Abdi menyebut Gibran merespons tuntutan mahasiswa dengan mencatatnya dalam sebuah buku kecil.
“Dia akan catat hasil dari tuntutan-tuntutan kami dengan buku kecilnya tadi, catat poin-poinnya yang harus Bapak Wapres itu ke depannya untuk memperbaiki dan mengevaluasi segala bentuk yang janggal di negara hari ini,” ujarnya.
Tuntutan mahasiswa terbagi dalam tiga klaster, yakni fiskal dan pendidikan, hukum dan supremasi sipil, serta krisis moneter dan energi.

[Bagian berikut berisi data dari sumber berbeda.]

(** * Task dispatch core: tasks, agents, orchestrator and workflow runner

    A shallow embedding of [src/agents/base_agent.py] and
    [src/agents/orchestrator.py], with the parts of
    [src/agents/content_creator.py] that the driver interacts with.

    Python objects that are shared and mutated in place (the [Task]
    instances held at the same time by an agent's table, by the queue, by
    the ledgers and by the workflow runner) live in an object store and are
    referred to by their index in it.  Dictionaries are association lists
    in insertion order, which is the order Python iterates them in. *)

From Stdlib Require Import List String Ascii ZArith QArith Bool Arith Lia.
From Stdlib Require Import DecimalString Permutation.
Import ListNotations.
Open Scope string_scope.

(** ** Python values *)

(** The opaque [Dict[str, Any]] payloads and results. *)
#[warnings="-register-all"]
Inductive pyval : Type :=
| PyNone
| PyBool (b : bool)
| PyInt (z : Z)
| PyStr (s : string)
| PyList (l : list pyval)
| PyDict (d : list (string * pyval)).

Definition is_none (v : pyval) : bool :=
  match v with PyNone => true | _ => false end.

(** Outcome of an operation that may raise. *)
Inductive res (A : Type) : Type :=
| Ok (a : A)
| Raised (exc : string).
Arguments Ok {A} a.
Arguments Raised {A} exc.

(** ** Dictionaries in insertion order *)

Section Dict.
Context {V : Type}.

Dalam klaster fiskal dan pendidikan, mahasiswa mendesak pembekuan sementara program Makan Bergizi Gratis (MBG) untuk audit transparansi, serta pengalihan anggaran efisiensi guna mensubsidi Uang Kuliah Tunggal (UKT) demi pendidikan tinggi yang terjangkau.
Pada klaster hukum, mahasiswa meminta pemerintah mengirimkan rekomendasi resmi ke DPR RI untuk melakukan legislatif review terhadap Undang-Undang Polri yang baru disahkan.
Sementara di klaster moneter dan energi, mereka mendesak intervensi stabilitas Rupiah sekaligus pembatalan kenaikan harga BBM Pertamax di tingkat regional.
Gibran pun disebut bersedia meneruskan aspirasi mahasiswa kepada Presiden Prabowo Subianto.
“Dia akan mengaudit dan mengkonsolidasi. Dia akan memberitahukan kepada pimpinan, lebih khusus Presiden Prabowo Subianto. Dia akan sounding lagi,” ungkap Abdi.
Abdi menegaskan, audiensi ini bukan berarti gerakan mahasiswa mereda. Batas waktu pemenuhan tuntutan ditetapkan paling lambat Jumat (19/6/2026).
Jika pemerintah tidak memenuhi tuntutan dalam tenggat yang ditetapkan, mahasiswa mengancam akan kembali turun ke jalan.
“Kami akan turun lagi dan melakukan aksi berjilid-jilid,” pungkas Abdi.